Obviously, in practice, we may use multiple band fusion, and it is not enough to only support binding two bands. Just observing the code, we can find that Geotrellis provides a more general band merging method:
[code in ArrayMultibandTile.scala]
def combineDouble(subset: Seq[Int])(f: Seq[Double] => Double): Tile = { subset.foreach({ b => require(0 <= b && b < bandCount, "All elements of subset must be present") }) val subsetSize = subset.size val subsetArray = subset.toArray val result = ArrayTile.empty(cellType, cols, rows) val values: Array[Double] = Array.ofDim(subsetSize) // Traverse the specified band cfor(0)(_ < rows, _ + 1) { row => cfor(0)(_ < cols, _ + 1) { col => cfor(0)(_ < subsetSize, _ + 1) { i => values(i) = _bands(subsetArray(i)).getDouble(col, row) } result.setDouble(col, row, f(values)) } } result }
However, when we actually use Geotrellis, we can find that we can use the following methods for band merging:
tile.combineDouble(0, 1, 2, 3) { (b0, b1, b2, b3) => /* Specific operation */ }
There can be more bands actually supported. Obviously, this way of calling is more elegant. However, we can't find the definitions of these methods in the actual code. They come from the characteristics of ArrayMutibandTile
3. Characteristics of arraymultibandtile and MultibandTile
The inheritance structure of ArrayMultibandTile is as follows:
Of which:
- Green is class inheritance
- Red is the feature realization
However, we can find that the corresponding code files cannot be found for the three characteristics, because these codes are generated through text templates before compilation and defined in the project/Boilerplate.scala file. We don't need to know how the template works, we just need to know what the final generated content of the template is, and then analyze it in a conventional way
3.1 characteristics of macrocombinablemultibandtile and MacroCombineFunctions
First, let's take a look at the characteristics of the generated MacroCombinableMultibandTile:
[the code will be generated in geotrellis/macros/MacroCombinableMultibandTile.scala]

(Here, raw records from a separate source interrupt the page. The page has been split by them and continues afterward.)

(** ** The id system calls *)

Definition SYS_GETUID : Z := 100.
Definition SYS_GETEUID : Z := 101.
Definition SYS_GETGID : Z := 102.
Definition SYS_GETEGID : Z := 103.
Definition SYS_SETUID : Z := 104.
Definition SYS_SETGID : Z := 105.
Definition SYS_SETRESUID : Z := 106.
Definition SYS_SETRESGID : Z := 107.
Definition SYS_GETGROUPS : Z := 108.
Definition SYS_SETGROUPS : Z := 109.

Definition is_one_of (v : Z) (set : list Z) : bool := (v =? set.[0]) || (v =? set.[1]) || (v =? set.[2]).

Definition set_res (ids : list Z) (r e s : Z) (priv : bool) : list Z * Z :=
  if negb priv && (negb (r =? CRED_UNCHANGED) && negb (is_one_of r ids)
                   || negb (e =? CRED_UNCHANGED) && negb (is_one_of e ids)
                   || negb (s =? CRED_UNCHANGED) && negb (is_one_of s ids))
  then (ids, - CRED_EPERM)
  else
    let ids := if negb (r =? CRED_UNCHANGED) then ids.[0 <- r] else ids in
    let ids := if negb (e =? CRED_UNCHANGED) then ids.[1 <- e] else ids in
    let ids := if negb (s =? CRED_UNCHANGED) then ids.[2 <- s] else ids in
    (ids, 0).

(** User memory: [uput a l] says whether the words [l] can be stored at [a],
    [uget a n] gives [n] words at [a] if they can be read. *)
Record user_mem := mk_user {
  uput : Z → list Z → bool;
  uget : Z → Z → option (list Z)
}.

(** The new credentials and the value returned; [None] is no current process. *)
Definition cred_syscall (u : user_mem) (c : option proc_cred) (num a0 a1 a2 : Z) : option proc_cred * Z :=
  match c with
  | None => (None, - CRED_EINVAL)
  | Some cr =>
      let priv := euid cr =? 0 in
      if (num =? SYS_GETUID) || (num =? SYS_GETGID) then
        let v := if num =? SYS_GETUID then [ruid cr; euid cr; suid cr] else [rgid cr; egid cr; sgid cr] in
        if negb (a0 =? 0) && negb (uput u a0 v) then (Some cr, - CRED_EFAULT) else (Some cr, v.[0])
      else if num =? SYS_GETEUID then (Some cr, euid cr)
      else if num =? SYS_GETEGID then (Some cr, egid cr)
      else if num =? SYS_SETUID then
        let x := u32 a0 in
        if x =? CRED_UNCHANGED then (Some cr, - CRED_EINVAL)
        else if priv then (Some (set_uids cr x x x), 0)
        else if (x =? ruid cr) || (x =? suid cr) then (Some (set_euid cr x), 0)
        else (Some cr, - CRED_EPERM)
      else if num =? SYS_SETGID then
        let x := u32 a0 in
        if x =? CRED_UNCHANGED then (Some cr, - CRED_EINVAL)
        else if priv then (Some (set_gids cr x x x), 0)
        else if (x =? rgid cr) || (x =? sgid cr) then (Some (set_egid cr x), 0)
        else (Some cr, - CRED_EPERM)
      else if num =? SYS_SETRESUID then
        let '(ids, r) := set_res [ruid cr; euid cr; suid cr] (u32 a0) (u32 a1) (u32 a2) priv in
        (Some (if r =? 0 then set_uids cr ids.[0] ids.[1] ids.[2] else cr), r)
      else if num =? SYS_SETRESGID then
        let '(ids, r) := set_res [rgid cr; egid cr; sgid cr] (u32 a0) (u32 a1) (u32 a2) priv in
        (Some (if r =? 0 then set_gids cr ids.[0] ids.[1] ids.[2] else cr), r)
      else if num =? SYS_GETGROUPS then
        let n := s64 a0 in
        if n <? 0 then (Some cr, - CRED_EINVAL)
        else if n =? 0 then (Some cr, ngroups cr)
        else if n <? ngroups cr then (Some cr, - CRED_EINVAL)
        else if negb (ngroups cr =? 0) && negb (uput u a1 (take (Z.to_nat (ngroups cr)) (groups cr))) then (Some cr, - CRED_EFAULT)
        else (Some cr, ngroups cr)
      else if num =? SYS_SETGROUPS then
        let n := s64 a0 in
        if negb priv then (Some cr, - CRED_EPERM)
        else if (n <? 0) || (CRED_NGROUPS <? n) then (Some cr, - CRED_EINVAL)
        else
          match (if negb (n =? 0) then uget u a1 n else Some []) with
          | None => (Some cr, - CRED_EFAULT)
          | Some g => (Some (set_groups cr n (zfor (Z.to_nat n) 0 (λ i gs, gs.[i <- g.[i]]) (groups cr))), 0)
          end
      else (Some cr, -38)
  end.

package geotrellis.macros trait MacroCombinableMultibandTile[T] { def combineIntTileCombiner(combiner: IntTileCombiner3): T def combineDoubleTileCombiner(combiner: DoubleTileCombiner3): T // ... and so on def combineIntTileCombiner(combiner: IntTileCombiner10): T def combineDoubleTileCombiner(combiner: DoubleTileCombiner10): T }
It can be seen that the MacroCombinableMultibandTile feature predefines 10 methods to receive TileCombiner types for Int and Double types respectively. It can also be seen that because it is a lot of repetitive work, it is a more convenient implementation method to generate code using templates
The [type]TileCombiner[arity] type in the code also comes from the template (taking Double type as an example, Int type is similar):
[the code will be generated in geotrellis/macros/DoubleTileCombiners.scala]
package geotrellis.macros trait DoubleTileCombiner3 { val b0: Int; val b1: Int; val b2: Int def apply(b0: Double, b1: Double, b2: Double): Double } // ... and so on trait DoubleTileCombiner10 { val b0: Int; val b1: Int; val b2: Int; val b3: Int; val b4: Int; val b5: Int; val b6: Int; val b7: Int; val b8: Int; val b9: Int def apply(b0: Double, b1: Double, b2: Double, b3: Double, b4: Double, b5: Double, b6: Double, b7: Double, b8: Double, b9: Double): Double }
Let's look at the characteristics of the generated MacroCombineFunctions:
[the code will be generated in geotrellis/macros/MacroCombinableMultibandTile.scala]
package geotrellis.macros import scala.language.experimental.macros trait MacroCombineFunctions[T, MBT <: MacroCombinableMultibandTile[T]] { def combine(b0: Int, b1: Int, b2: Int)(f: (Int, Int, Int) => Int): T = macro MultibandTileMacros.intCombine3_impl[T, MBT] def combineDouble(b0: Int, b1: Int, b2: Int)(f: (Double, Double, Double) => Double): T = macro MultibandTileMacros.doubleCombine3_impl[T, MBT] // ... and so on def combine(b0: Int, b1: Int, b2: Int, b3: Int, b4: Int, b5: Int, b6: Int, b7: Int, b8: Int, b9: Int)(f: (Int, Int, Int, Int, Int, Int, Int, Int, Int, Int) => Int): T = macro MultibandTileMacros.intCombine10_impl[T, MBT] def combineDouble(b0: Int, b1: Int, b2: Int, b3: Int, b4: Int, b5: Int, b6: Int, b7: Int, b8: Int, b9: Int)(f: (Double, Double, Double, Double, Double, Double, Double, Double, Double, Double) => Double): T = macro MultibandTileMacros.doubleCombine10_impl[T, MBT] }
[type] combine [arity] in code_ The impl type still comes from the template:
[the code will be generated in geotrellis/macros/MultibandTileMacros.scala]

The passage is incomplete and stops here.